Exercise objective: Tally the lines below that include "gmap" and give only the total.

Data for this task:

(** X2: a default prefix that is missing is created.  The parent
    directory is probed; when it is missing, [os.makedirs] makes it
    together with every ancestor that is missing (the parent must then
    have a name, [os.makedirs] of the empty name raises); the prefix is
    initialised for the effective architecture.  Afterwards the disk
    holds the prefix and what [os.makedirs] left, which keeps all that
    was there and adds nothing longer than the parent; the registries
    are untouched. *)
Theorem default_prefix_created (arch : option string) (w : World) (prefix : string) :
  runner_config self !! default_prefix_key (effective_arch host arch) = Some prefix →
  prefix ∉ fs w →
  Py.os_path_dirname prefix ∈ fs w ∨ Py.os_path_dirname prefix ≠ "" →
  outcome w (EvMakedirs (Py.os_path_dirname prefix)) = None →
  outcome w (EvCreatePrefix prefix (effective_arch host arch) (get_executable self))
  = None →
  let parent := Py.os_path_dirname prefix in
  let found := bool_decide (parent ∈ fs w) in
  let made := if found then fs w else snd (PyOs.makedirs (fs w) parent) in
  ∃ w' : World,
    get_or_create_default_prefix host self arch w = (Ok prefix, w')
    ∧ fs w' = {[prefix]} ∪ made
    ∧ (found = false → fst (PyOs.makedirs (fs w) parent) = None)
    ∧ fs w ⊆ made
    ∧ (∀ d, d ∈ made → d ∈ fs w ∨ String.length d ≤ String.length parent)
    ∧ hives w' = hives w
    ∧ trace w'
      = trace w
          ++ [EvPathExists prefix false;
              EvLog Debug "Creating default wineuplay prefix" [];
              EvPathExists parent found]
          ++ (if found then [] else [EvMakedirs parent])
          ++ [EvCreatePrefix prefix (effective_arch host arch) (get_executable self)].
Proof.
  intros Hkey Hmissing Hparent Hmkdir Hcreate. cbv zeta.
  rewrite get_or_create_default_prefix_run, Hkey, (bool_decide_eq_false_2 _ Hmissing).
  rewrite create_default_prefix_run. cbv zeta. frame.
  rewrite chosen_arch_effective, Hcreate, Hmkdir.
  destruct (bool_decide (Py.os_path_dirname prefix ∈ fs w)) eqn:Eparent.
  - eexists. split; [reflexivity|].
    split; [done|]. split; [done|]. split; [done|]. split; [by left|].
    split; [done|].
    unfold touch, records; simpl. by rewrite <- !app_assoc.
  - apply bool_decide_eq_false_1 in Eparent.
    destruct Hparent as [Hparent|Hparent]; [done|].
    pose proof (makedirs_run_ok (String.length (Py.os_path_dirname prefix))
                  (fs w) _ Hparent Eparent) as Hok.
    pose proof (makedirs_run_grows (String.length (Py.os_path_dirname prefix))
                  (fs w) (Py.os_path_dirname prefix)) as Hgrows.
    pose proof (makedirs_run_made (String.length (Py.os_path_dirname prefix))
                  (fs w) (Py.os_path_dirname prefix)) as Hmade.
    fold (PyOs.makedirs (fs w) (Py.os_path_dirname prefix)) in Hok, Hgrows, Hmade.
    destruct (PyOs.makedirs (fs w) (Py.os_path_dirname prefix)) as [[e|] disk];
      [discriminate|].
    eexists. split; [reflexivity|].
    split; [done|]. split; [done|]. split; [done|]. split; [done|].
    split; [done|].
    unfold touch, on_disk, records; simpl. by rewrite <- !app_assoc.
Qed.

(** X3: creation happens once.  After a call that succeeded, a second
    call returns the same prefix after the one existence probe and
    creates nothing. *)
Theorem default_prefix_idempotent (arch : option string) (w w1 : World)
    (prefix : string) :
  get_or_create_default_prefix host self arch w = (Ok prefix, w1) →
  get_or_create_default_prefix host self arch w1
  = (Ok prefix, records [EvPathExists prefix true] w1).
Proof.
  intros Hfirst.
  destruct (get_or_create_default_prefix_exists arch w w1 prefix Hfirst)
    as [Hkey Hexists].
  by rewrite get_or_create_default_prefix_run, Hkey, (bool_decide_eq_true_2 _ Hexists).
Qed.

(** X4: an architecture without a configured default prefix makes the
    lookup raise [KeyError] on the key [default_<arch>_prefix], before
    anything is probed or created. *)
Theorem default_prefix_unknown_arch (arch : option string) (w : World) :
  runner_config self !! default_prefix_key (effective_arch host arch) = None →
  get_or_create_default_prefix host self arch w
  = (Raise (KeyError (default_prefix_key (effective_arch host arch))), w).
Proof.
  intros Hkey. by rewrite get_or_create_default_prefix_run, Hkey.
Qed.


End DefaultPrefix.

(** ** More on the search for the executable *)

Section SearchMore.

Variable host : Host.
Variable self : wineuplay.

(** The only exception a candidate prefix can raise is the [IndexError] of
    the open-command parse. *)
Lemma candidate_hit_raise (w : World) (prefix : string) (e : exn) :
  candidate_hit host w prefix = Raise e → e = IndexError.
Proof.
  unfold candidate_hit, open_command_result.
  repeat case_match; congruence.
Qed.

---

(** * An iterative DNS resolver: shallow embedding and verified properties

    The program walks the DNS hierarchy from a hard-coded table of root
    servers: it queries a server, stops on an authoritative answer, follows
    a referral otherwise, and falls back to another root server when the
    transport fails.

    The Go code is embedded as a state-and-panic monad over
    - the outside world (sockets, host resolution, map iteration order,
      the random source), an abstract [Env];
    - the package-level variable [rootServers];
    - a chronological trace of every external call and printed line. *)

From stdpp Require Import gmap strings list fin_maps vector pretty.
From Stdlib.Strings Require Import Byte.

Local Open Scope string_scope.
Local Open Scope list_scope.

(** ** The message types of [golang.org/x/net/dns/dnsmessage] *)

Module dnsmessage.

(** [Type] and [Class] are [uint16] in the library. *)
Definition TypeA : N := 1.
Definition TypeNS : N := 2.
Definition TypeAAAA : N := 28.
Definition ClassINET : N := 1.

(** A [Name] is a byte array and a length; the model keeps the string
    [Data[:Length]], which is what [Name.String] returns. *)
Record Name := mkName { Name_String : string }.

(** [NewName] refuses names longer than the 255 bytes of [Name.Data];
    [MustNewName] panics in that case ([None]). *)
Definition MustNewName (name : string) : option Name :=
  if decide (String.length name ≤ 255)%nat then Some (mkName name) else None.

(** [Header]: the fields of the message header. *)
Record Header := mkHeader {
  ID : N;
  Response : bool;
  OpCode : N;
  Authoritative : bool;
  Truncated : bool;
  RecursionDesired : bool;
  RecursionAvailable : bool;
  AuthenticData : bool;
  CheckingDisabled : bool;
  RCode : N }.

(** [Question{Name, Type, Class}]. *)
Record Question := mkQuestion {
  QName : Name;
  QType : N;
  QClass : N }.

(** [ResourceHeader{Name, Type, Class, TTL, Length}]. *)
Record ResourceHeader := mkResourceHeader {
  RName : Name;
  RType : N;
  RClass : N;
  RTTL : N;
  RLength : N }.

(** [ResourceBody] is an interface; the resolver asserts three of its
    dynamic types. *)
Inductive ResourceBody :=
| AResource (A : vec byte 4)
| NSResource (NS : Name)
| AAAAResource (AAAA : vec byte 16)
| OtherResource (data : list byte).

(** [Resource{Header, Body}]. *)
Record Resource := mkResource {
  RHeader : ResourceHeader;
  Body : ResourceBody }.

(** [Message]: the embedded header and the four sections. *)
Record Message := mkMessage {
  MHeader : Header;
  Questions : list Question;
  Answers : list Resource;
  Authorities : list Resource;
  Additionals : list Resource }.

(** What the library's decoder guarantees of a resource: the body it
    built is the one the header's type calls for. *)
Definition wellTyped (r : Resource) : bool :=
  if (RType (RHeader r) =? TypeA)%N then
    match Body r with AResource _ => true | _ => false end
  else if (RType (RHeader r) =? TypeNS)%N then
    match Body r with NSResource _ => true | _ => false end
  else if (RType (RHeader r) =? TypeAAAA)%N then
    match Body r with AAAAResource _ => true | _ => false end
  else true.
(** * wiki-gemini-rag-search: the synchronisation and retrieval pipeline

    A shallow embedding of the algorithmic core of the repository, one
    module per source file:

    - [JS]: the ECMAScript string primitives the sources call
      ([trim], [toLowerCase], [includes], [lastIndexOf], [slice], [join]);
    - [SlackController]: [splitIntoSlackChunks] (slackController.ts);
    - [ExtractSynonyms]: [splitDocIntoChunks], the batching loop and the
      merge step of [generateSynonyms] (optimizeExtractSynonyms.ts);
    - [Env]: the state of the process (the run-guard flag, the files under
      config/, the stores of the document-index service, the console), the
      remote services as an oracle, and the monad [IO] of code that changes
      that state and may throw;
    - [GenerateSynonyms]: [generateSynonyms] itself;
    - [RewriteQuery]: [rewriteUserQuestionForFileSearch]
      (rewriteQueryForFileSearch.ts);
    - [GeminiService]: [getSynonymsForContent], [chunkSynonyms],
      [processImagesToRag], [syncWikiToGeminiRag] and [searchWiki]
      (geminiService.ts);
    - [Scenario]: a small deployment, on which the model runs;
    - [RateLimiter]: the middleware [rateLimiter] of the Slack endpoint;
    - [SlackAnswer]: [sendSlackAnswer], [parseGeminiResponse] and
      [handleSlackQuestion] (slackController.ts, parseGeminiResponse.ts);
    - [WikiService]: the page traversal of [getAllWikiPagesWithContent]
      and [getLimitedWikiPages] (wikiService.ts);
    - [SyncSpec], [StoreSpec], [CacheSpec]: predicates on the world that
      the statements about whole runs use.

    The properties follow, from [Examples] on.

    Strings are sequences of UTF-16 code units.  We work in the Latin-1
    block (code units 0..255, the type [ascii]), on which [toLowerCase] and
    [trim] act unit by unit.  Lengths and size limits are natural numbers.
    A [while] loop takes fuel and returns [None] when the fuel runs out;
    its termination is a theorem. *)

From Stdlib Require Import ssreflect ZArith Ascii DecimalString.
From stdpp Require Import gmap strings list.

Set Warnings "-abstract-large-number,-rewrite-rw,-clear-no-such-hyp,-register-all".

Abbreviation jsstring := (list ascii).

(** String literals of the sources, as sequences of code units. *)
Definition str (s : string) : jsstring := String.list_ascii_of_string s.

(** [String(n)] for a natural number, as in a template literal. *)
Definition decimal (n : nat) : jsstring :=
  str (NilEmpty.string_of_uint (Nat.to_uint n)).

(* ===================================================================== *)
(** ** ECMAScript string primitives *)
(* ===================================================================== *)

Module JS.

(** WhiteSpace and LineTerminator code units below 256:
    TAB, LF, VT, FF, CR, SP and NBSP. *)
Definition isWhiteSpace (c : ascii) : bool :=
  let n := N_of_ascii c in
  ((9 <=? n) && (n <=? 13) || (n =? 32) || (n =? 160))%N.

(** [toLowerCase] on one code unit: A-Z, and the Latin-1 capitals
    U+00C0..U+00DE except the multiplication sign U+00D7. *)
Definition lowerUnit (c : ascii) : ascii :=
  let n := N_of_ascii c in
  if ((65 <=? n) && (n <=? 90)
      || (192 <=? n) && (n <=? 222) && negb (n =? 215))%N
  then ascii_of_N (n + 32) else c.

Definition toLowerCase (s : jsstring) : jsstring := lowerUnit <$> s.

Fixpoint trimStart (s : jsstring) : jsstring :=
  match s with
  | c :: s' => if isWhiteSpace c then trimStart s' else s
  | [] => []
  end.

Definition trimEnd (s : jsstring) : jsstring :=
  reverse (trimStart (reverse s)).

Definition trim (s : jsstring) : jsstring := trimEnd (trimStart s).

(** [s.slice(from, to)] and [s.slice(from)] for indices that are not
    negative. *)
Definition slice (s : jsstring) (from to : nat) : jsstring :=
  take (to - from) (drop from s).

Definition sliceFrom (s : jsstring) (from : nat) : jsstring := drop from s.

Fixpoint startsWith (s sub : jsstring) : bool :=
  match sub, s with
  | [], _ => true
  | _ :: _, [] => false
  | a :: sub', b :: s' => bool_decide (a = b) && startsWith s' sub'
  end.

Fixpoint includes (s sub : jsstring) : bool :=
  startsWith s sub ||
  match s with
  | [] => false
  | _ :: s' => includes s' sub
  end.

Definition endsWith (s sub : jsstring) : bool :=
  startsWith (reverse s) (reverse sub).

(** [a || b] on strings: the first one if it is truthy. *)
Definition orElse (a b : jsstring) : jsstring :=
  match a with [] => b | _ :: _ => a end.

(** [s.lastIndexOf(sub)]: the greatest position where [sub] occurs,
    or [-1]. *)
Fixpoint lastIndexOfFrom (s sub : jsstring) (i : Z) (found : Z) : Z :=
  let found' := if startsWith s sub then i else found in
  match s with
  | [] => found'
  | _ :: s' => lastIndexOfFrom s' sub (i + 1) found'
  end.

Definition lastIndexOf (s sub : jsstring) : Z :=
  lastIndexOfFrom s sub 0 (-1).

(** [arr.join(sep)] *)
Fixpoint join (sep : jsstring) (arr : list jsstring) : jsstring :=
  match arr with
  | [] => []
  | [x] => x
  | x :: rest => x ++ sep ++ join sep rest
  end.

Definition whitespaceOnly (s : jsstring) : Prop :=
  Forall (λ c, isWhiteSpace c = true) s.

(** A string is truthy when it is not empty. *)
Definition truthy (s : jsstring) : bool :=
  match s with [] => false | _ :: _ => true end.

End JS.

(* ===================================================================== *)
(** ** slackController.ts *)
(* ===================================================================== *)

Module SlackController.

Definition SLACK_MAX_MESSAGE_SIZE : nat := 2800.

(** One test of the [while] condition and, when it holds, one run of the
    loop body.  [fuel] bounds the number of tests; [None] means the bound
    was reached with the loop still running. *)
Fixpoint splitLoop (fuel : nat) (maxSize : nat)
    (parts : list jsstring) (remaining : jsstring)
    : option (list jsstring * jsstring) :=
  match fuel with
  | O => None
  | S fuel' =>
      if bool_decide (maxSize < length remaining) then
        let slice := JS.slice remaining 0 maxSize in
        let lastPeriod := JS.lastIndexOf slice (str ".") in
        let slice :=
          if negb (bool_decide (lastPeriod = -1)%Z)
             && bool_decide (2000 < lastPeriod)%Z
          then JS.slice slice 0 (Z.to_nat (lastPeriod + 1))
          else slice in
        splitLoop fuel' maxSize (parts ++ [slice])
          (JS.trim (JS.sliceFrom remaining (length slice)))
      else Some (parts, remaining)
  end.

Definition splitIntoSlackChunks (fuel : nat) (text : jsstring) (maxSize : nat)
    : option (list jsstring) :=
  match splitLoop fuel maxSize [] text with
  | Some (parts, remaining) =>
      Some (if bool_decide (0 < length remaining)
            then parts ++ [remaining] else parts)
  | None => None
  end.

Reply: 2